- Requirement
Each line in the entries below that holds the word "Lemma" belongs in the answer.
----------
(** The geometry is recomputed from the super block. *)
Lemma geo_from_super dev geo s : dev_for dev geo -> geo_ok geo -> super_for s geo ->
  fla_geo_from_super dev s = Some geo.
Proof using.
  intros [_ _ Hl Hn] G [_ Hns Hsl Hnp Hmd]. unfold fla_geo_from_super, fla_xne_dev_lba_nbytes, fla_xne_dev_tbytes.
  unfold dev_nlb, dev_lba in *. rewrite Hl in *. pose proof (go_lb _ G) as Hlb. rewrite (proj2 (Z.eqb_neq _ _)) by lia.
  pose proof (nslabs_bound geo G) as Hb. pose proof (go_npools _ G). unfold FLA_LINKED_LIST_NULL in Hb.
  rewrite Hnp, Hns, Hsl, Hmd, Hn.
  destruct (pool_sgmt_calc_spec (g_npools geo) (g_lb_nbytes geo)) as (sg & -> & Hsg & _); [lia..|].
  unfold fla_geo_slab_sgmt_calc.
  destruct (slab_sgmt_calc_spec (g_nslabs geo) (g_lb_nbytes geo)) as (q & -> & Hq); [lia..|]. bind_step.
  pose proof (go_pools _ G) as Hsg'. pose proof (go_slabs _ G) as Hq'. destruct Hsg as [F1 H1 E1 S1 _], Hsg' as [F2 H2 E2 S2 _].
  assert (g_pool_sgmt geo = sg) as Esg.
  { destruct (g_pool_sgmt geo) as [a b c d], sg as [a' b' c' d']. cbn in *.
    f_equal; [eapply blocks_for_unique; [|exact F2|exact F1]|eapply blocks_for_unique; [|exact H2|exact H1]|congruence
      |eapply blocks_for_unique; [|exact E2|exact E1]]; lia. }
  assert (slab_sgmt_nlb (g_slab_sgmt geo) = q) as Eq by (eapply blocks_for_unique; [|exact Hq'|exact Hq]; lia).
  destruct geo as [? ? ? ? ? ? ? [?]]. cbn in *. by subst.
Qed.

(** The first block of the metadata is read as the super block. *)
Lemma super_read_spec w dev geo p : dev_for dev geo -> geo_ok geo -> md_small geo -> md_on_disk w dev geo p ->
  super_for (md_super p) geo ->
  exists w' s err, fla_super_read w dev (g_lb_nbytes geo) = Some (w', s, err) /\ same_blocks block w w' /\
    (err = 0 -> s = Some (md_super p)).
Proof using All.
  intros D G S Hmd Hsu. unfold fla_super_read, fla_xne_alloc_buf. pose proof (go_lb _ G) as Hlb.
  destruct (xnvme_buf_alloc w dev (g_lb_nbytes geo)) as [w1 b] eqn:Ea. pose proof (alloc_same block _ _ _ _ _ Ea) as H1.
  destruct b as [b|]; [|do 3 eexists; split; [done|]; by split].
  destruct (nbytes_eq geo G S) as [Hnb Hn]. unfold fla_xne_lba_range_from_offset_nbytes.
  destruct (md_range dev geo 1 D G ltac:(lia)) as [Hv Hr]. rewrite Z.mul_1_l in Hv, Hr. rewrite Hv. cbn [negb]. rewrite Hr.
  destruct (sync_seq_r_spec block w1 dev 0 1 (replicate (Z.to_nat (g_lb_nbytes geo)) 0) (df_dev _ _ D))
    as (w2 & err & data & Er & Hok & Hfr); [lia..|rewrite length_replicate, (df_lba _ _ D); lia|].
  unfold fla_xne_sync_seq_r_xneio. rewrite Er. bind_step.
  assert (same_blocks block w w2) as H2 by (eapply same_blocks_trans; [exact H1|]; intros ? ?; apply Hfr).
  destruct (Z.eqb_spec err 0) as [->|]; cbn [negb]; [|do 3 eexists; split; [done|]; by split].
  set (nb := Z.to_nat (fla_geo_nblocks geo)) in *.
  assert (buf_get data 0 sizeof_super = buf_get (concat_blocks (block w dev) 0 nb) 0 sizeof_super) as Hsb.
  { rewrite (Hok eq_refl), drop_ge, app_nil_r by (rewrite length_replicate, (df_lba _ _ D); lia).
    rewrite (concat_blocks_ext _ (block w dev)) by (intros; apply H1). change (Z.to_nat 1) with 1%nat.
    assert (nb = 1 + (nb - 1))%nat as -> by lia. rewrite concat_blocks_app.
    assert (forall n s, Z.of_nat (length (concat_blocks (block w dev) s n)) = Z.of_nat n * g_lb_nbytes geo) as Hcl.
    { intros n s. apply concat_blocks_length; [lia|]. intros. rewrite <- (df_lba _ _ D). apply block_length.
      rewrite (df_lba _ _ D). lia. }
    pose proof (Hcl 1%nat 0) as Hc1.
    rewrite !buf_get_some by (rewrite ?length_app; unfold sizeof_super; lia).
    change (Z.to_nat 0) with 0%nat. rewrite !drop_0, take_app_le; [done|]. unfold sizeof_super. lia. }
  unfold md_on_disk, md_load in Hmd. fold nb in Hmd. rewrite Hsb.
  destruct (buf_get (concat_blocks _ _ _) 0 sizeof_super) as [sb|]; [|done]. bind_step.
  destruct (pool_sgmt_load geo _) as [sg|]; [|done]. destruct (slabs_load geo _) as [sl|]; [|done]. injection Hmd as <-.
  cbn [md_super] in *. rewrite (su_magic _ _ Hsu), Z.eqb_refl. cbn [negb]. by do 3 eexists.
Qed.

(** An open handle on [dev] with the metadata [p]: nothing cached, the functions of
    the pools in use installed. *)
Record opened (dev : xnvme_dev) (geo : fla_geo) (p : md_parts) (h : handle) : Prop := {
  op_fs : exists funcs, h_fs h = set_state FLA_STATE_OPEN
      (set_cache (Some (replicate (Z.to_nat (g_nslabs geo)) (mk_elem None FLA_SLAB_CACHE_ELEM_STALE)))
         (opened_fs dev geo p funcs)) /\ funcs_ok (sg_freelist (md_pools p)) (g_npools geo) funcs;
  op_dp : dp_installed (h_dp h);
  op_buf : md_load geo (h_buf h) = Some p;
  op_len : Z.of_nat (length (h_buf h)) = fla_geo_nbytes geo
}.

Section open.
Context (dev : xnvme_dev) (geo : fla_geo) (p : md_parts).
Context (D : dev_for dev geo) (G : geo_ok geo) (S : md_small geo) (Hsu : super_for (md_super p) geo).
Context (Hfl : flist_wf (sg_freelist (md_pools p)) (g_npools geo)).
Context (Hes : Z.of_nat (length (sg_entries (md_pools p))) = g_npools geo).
----------
- Output of the exercise
Lemma geo_from_super dev geo s : dev_for dev geo -> geo_ok geo -> super_for s geo ->
Lemma super_read_spec w dev geo p : dev_for dev geo -> geo_ok geo -> md_small geo -> md_on_disk w dev geo p ->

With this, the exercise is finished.